Estreno de 'Love, love, love'
Lo último de Julio Manrique en la Villarroel: De la utopía del amor a la realidad de la familia
Julio Manrique estrena en la Villarroel un texto que parece hecho a su medida, un combate generacional que enfrenta a los hippies con la generación de la crisis del 2008.
Manuel Pérez i Muñoz
Periodista.
El del jueves pasado no fue un estreno cualquiera. El recién nombrado director del Teatre Lliure, Julio Manrique, presentó en La Villarroel su nuevo espectáculo, 'Love, Love, Love'. Mientras esperamos conocer su proyecto para el equipamiento público, su obra más reciente levantaba el telón en una sala privada, un montaje que por sus rasgos bien podría servir de carta de presentación de su forma de hacer teatro.
Remonta Manrique un texto importado, dramaturgia narrativa al uso de contrastada calidad, con conflictos particulares que viajan de lo personal a lo colectivo. El tipo de teatro que gusta a casi todo el público, con una dosis mínima de experimentación formal y el máximo detalle en el trabajo con los actores. En este sentido, 'Love, Love, Love' parece un guante hecho a medida.
Firmada por el dramaturgo británico Mike Barlett, la obra de 2010 plantea un combate generacional en tres tiempos, los 'boomers' contra sus hijos, esa amalgama entre generación X y 'millennials' que están viviendo peor que sus padres. En el primer acto conocemos a la pareja protagonista, dos hippies que en 1967 aspiran a cambiar el mundo a ritmo de 'All You Need Is Love' de los Beatles.

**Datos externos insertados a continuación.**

Lemma dispatch_shape (c : M Bot unit) w0 w :
  nrows (snd (c w0)) = nrows w /\ ncols (snd (c w0)) = ncols w
  /\ (grid_shape w -> grid_shape (snd (c w0))) ->
  nrows (dispatch c w0) = nrows w
  /\ ncols (dispatch c w0) = ncols w
  /\ (grid_shape w -> grid_shape (dispatch c w0)).
Proof.
  intros (N1 & N2 & G).
  destruct (dispatch_frame c w0) as (D1 & D2 & D3 & _).
  rewrite D1, D2. split; [exact N1|]. split; [exact N2|]. intros H.
  apply (grid_shape_same (snd (c w0))); auto.
Qed.

Lemma step_shape (ev : Event) w :
  nrows (step ev w) = nrows w
  /\ ncols (step ev w) = ncols w
  /\ (grid_shape w -> grid_shape (step ev w)).
Proof.
  destruct ev as [n|row col text|row col|n|ms|]; cbn [step].
  - destruct (lifecycle w) eqn:Hl; try tauto.
    destruct (mount_world n w Hl)
      as (w3 & Hs & _ & _ & _ & N1 & N2 & _ & _ & _ & _ & _ & G).
    cbn [step] in Hs. rewrite Hl in Hs. rewrite Hs.
    apply dispatch_shape. cbn beta.
    destruct (steady_shape _ _ (proj1 (ponder_frame n w3))) as (P1 & P2 & P3).
    rewrite P1, P2. auto.
  - destruct (has_cell w row col); [|tauto].
    apply dispatch_shape, steady_shape, Cell_onChange_steady.
  - destruct (has_cell w row col); [|tauto].
    apply dispatch_shape, steady_shape, Cell_onBlur_steady.
  - destruct (next_timer w) as [[cb rest]|]; [|tauto].
    apply dispatch_shape.
    assert (S : steady (set_timers rest w)
                  (snd (run_callback cb n (set_timers rest w)))).
    { destruct cb; cbn [run_callback];
        [apply ponder_frame|apply takeBotAction_frame]. }
    destruct (steady_shape _ _ S) as (P1 & P2 & P3).
    rewrite P1, P2. split; [reflexivity|]. split; [reflexivity|].
    intros H. apply P3. exact H.
  - split; [reflexivity|]. split; [reflexivity|]. intros H. exact H.
  - destruct (lifecycle w); try tauto.
    destruct (dispatch_frame componentWillUnmount w) as (D1 & D2 & D3 & _).
    destruct (componentWillUnmount_frame w) as (U1 & U2 & U3 & _).
    exec1. rewrite D1, D2, U1, U2.
    split; [reflexivity|]. split; [reflexivity|].
    unfold grid_shape. exec1. rewrite D1, D2, D3, U1, U2, U3. tauto.
Qed.

Lemma run_shape (evs : list Event) : forall w,
  nrows (run evs w) = nrows w
  /\ ncols (run evs w) = ncols w
  /\ (grid_shape w -> grid_shape (run evs w)).
Proof.
  induction evs as [|ev evs IH]; intros w; [tauto|].
  cbn [run fold_left]. destruct (step_shape ev w) as (S1 & S2 & S3).
  destruct (IH (step ev w)) as (I1 & I2 & I3). unfold run in *.
  rewrite I1, I2, S1, S2. tauto.
Qed.

Lemma init_shape (r c : nat) : grid_shape (init r c : World Bot).
Proof.
  unfold grid_shape, init. cbn.
  split.
  - rewrite length_map, length_seq. reflexivity.
  - apply Forall_forall. intros x Hx. apply in_map_iff in Hx as (i & <- & _).
    rewrite length_map, length_seq. reflexivity.
Qed.

(** X8. In every world that the component reaches, the snapshot has a cell
    for every position of the board, so the lookup with which
    [Grid.onCellInputBlur] starts succeeds there. *)
Theorem snapshot_covers_the_board (r c : nat) (evs : list Event)
      (row col : nat) :
  row < r -> col < c ->
  exists cell,
    grid_cell row col (run evs (init r c))
    = (Ret cell, run evs (init r c)).
Proof.
  intros Hr Hc.
  destruct (run_shape evs (init r c : World Bot)) as (N1 & N2 & G).
  destruct (G (init_shape r c)) as [G1 G2].
  set (w := run evs (init r c)) in *.
  change (nrows (init r c : World Bot)) with r in N1.
  change (ncols (init r c : World Bot)) with c in N2.
  destruct (nth_error (grid (state w)) row) as [rw|] eqn:Hrow.
  - assert (Hlen : length rw = c).
    { rewrite <- N2. apply (proj1 (Forall_forall _ _) G2).
      eapply nth_error_In. exact Hrow. }
    destruct (nth_error rw col) as [cell|] eqn:Hcol.
    + exists cell. apply (grid_cell_found w row col rw cell Hrow Hcol).
    + apply nth_error_None in Hcol. lia.
  - apply nth_error_None in Hrow. rewrite G1, N1 in Hrow. lia.
Qed.

Lemma engine_lifetime_steady w w' :
  steady w w' -> engine_lifetime w -> engine_lifetime w'.
Proof.
  unfold steady, engine_lifetime. intros (S1 & S2 & S3 & _ & S5 & _) H.
  rewrite S1, S2, S3, S5. exact H.
Qed.

Lemma engine_lifetime_dispatch (c : M Bot unit) w :
  engine_lifetime (snd (c w)) -> engine_lifetime (dispatch c w).
Proof.
  destruct (dispatch_frame c w) as (D1 & D2 & _ & D4 & D5 & _).
  unfold engine_lifetime. rewrite D1, D2, D4, D5. tauto.
Qed.

Lemma step_engine_lifetime (ev : Event) w :
  wf w -> engine_lifetime w -> engine_lifetime (step ev w).
Proof.
  intros Hwf H. destruct ev as [n|row col text|row col|n|ms|]; cbn [step].
  - destruct (lifecycle w) eqn:Hl; auto.
    destruct (mount_world n w Hl)
      as (w3 & Hs & _ & _ & L3 & N1 & N2 & _ & _ & _ & C3 & _).
    cbn [step] in Hs. rewrite Hl in Hs. rewrite Hs.
    apply engine_lifetime_dispatch. cbn beta.
    apply (engine_lifetime_steady w3); [apply ponder_frame|].
    unfold engine_lifetime in *. rewrite L3, C3, N1, N2, lifetime_calls_app, H, Hl.
    reflexivity.
  - destruct (has_cell w row col); auto.
    apply engine_lifetime_dispatch.
    apply (engine_lifetime_steady w); [apply Cell_onChange_steady|exact H].
  - destruct (has_cell w row col); auto.
    apply engine_lifetime_dispatch.
    apply (engine_lifetime_steady w); [apply Cell_onBlur_steady|exact H].
  - destruct (next_timer w) as [[cb rest]|]; auto.
    apply engine_lifetime_dispatch.
    apply (engine_lifetime_steady (set_timers rest w)); [|exact H].
    destruct cb; cbn [run_callback];
      [apply ponder_frame|apply takeBotAction_frame].
  - exact H.
  - destruct (lifecycle w) eqn:Hl; auto.
    assert (Hl' : lifecycle w <> Constructed) by congruence.
    destruct (wf_bot w Hwf Hl') as [b Hb].
    destruct (dispatch_frame componentWillUnmount w) as (D1 & D2 & _ & _ & D5 & _).
    destruct (componentWillUnmount_frame w) as (U1 & U2 & _ & _ & _ & U6).
    unfold engine_lifetime in *. exec1.
    rewrite D1, D2, D5, U1, U2, U6, Hb, lifetime_calls_app, H, Hl. reflexivity.
Qed.

Lemma run_engine_lifetime (evs : list Event) : forall w,
  wf w -> engine_lifetime w -> engine_lifetime (run evs w).
Proof.
  induction evs as [|ev evs IH]; intros w Hwf H; [exact H|].
  cbn [run fold_left].
  apply IH; [apply step_wf|apply step_engine_lifetime]; assumption.
Qed.

(** X9. Over the whole life of the component the engine is created exactly
    once, at mount, for the board of the props and with the human as first
    mover, and it is released exactly once, at unmount, after it was
    created; no other task creates or releases an engine. *)
Theorem engine_created_and_released_once (r c : nat) (evs : list Event) :
  lifetime_calls (calls (run evs (init r c)))
  = match lifecycle (run evs (init r c)) with
    | Constructed => []
    | Mounted => [CallNew r c HUMAN_PLAYER]
    | Unmounted => [CallNew r c HUMAN_PLAYER; CallFree]
    end.
Proof.
  assert (H : engine_lifetime (run evs (init r c : World Bot))).
  { apply run_engine_lifetime; [apply wf_init|reflexivity]. }
  destruct (run_shape evs (init r c : World Bot)) as (N1 & N2 & _).
  unfold engine_lifetime in H. rewrite N1, N2 in H. exact H.
Qed.


(** X11. In every world that the component reaches at most one pondering
    cycle is pending; [shouldPonder] is up only while the grid is mounted;
    no timer is pending before the mount; and from the mount on the
    component holds an engine. *)
Theorem pondering_is_single (r c : nat) (evs : list Event) :
  pending CbPonder (run evs (init r c)) <= 1
  /\ (shouldPonder (run evs (init r c)) = true ->
      lifecycle (run evs (init r c)) = Mounted)
  /\ (lifecycle (run evs (init r c)) = Constructed ->
      timers (run evs (init r c)) = [])
  /\ (lifecycle (run evs (init r c)) <> Constructed ->
      exists b, bot (run evs (init r c)) = Some b).
Proof.
  destruct (run_wf evs (init r c : World Bot) (wf_init r c))
    as (W1 & W2 & W3 & W4).
  split; [exact W4|]. split; [|split; [apply W1|exact W2]].
  intros Hs. destruct (lifecycle (run evs (init r c))) eqn:Hl; [|reflexivity|].
  - rewrite W3 in Hs by congruence. discriminate.
  - rewrite W3 in Hs by congruence. discriminate.
Qed.

End MoreLoopFacts.

(* ------------------------------------------------------------------ *)
(** ** Whole tasks *)

Section SessionFacts.

Context {Bot : Type} {E : WasmBot Bot}.

Implicit Types (w : World Bot) (b : Bot).

Lemma flush_clean w : dirty (flush w) = false.
Proof.
  unfold flush. destruct (dirty w) eqn:Hd; [|exact Hd].
  exec1. destruct (is_player (activePlayer (state w)) BOT_PLAYER); reflexivity.
Qed.

Lemma dispatch_clean (c : M Bot unit) w : dirty (dispatch c w) = false.
Proof. unfold dispatch. destruct (c w) as [[a|e] w']; apply flush_clean. Qed.

Lemma step_clean (ev : Event) w : dirty w = false -> dirty (step ev w) = false.
Proof.
  intros H. destruct ev as [n|row col text|row col|n|ms|]; cbn [step].
  - destruct (lifecycle w); auto using dispatch_clean.
  - destruct (has_cell w row col); auto using dispatch_clean.
  - destruct (has_cell w row col); auto using dispatch_clean.
  - destruct (next_timer w) as [[cb rest]|]; auto using dispatch_clean.
  - exact H.
  - destruct (lifecycle w); auto. exec1. apply dispatch_clean.
Qed.

Lemma run_clean (evs : list Event) : forall w,
  dirty w = false -> dirty (run evs w) = false.
Proof.
  induction evs as [|ev evs IH]; intros w H; [exact H|].
  cbn [run fold_left]. apply IH, step_clean, H.
Qed.

(** X12. A blur on an unfilled cell of the mounted grid, with a typed token
    that the pattern accepts and a move that the engine accepts: the engine
    is asked once, the snapshot is rebuilt from the engine after the move,
    the typed text of the cell is cleared, nothing is logged or left
    uncaught, and a move of the agent is deferred exactly when the engine
    now names the agent as the active participant. *)
Theorem accepted_commit_is_mirrored w b b' (row col : nat)
      (r : list CellInfo) :
  has_cell w row col = true ->
  bot w = Some b ->
  nth_error (grid (state w)) row = Some r ->
  nth_error r col = Some unfilled ->
  Regex.test legalActionRegex (contents w row col) = true ->
  place b row col
        (if Js.str_eqb (contents w row col) (Js.lit "X") then Js.Fin 0
         else Js.parseInt10 (contents w row col)) = inr b' ->
  bot (step (EvBlur row col) w) = Some b'
  /\ state (step (EvBlur row col) w) = getGameState (set_bot (Some b') w)
  /\ contents (step (EvBlur row col) w) row col = []
  /\ calls (step (EvBlur row col) w)
     = calls w
       ++ [CallPlace row col
             (if Js.str_eqb (contents w row col) (Js.lit "X") then Js.Fin 0
              else Js.parseInt10 (contents w row col))]
  /\ console (step (EvBlur row col) w) = console w
  /\ uncaught (step (EvBlur row col) w) = uncaught w
  /\ timers (step (EvBlur row col) w)
     = timers w
       ++ (if is_player (get_active_player b') BOT_PLAYER
           then [(now w, CbTakeBotAction)] else []).
Proof.
  intros Hcell Hb Hr Hc Ht Hp.
  assert (Hl : lifecycle w = Mounted).
  { unfold has_cell in Hcell. destruct (lifecycle w); congruence. }
  assert (Hv : Cell_getContent w row col = contents w row col).
  { unfold Cell_getContent. rewrite Hr, Hc. reflexivity. }
  assert (Hne : at_end (contents w row col) = false).
  { destruct (contents w row col); [|reflexivity].
    rewrite test_empty in Ht. discriminate. }
  cbn [step]. rewrite Hcell, Hv.
  set (a := {| a_row := row; a_col := col;
               a_guess := if Js.str_eqb (contents w row col) (Js.lit "X")
                          then Js.Fin 0
                          else Js.parseInt10 (contents w row col) |}).
  assert (Hrun : Grid_onCellInputBlur row col (contents w row col) w
                 = takeAction (Some a) w).
  { rewrite (onCellInputBlur_unfilled w row col r unfilled _ Hr Hc eq_refl).
    rewrite Hne, Ht. reflexivity. }
  unfold dispatch, Cell_onBlur, bind, get, try_catch. cbn beta iota.
  rewrite Ht, Hrun, (takeAction_accept w b b' a Hb Hp). cbn zeta.
  unfold flush. exec1. rewrite Hl. exec1.
  change (activePlayer (getGameState _)) with (get_active_player b').
  destruct (is_player (get_active_player b') BOT_PLAYER); exec1;
    rewrite ?Nat.eqb_refl, ?Z.add_0_r, ?app_nil_r; repeat split; reflexivity.
Qed.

La utopía deja paso a la realidad y un salto nos coloca en 1990, con el thatcherismo campando a sus anchas. En la familia que han formado Kenneth y Sandra se respira una decadencia al más puro estilo Edward Albee, una especie de '¿Quién teme a Virginia Woolf?' con los hijos en el centro de una espiral de odio alcoholizado. Todo listo para la batalla final, rendición de cuentas en un 2011 sacudido por la crisis financiera que inspiró al autor a escribir la obra.
Espacio a dos bandas, un puñado de elementos seleccionados para dibujar la época, transiciones un poco largas y mucho acierto con el tono. Quizás por su otra faceta como actor, Manrique vuelve a demostrar que dirige intérpretes como nadie. David Selvas y Laia Marull saltan verosímiles de la universidad a la jubilación, huyendo siempre de la caricatura.
Marull se lleva el gato al agua con un papel fuera de sus registros habituales. En la socarronería de su construcción de la madre se esconde la clave de la obra, la mutación del idealismo en frustración, derrota moral transformada en crueldad. Herencia envenenada para los hijos: él, Marc Bosch, entre la indiferencia y la incapacidad, y Clara de Ramon, la hija, que a cada mirada describe con precisión la impotencia de una generación arrastrada a la precariedad. Retrato sin piedad, combate sin cuartel en el que solo disfrutan los espectadores.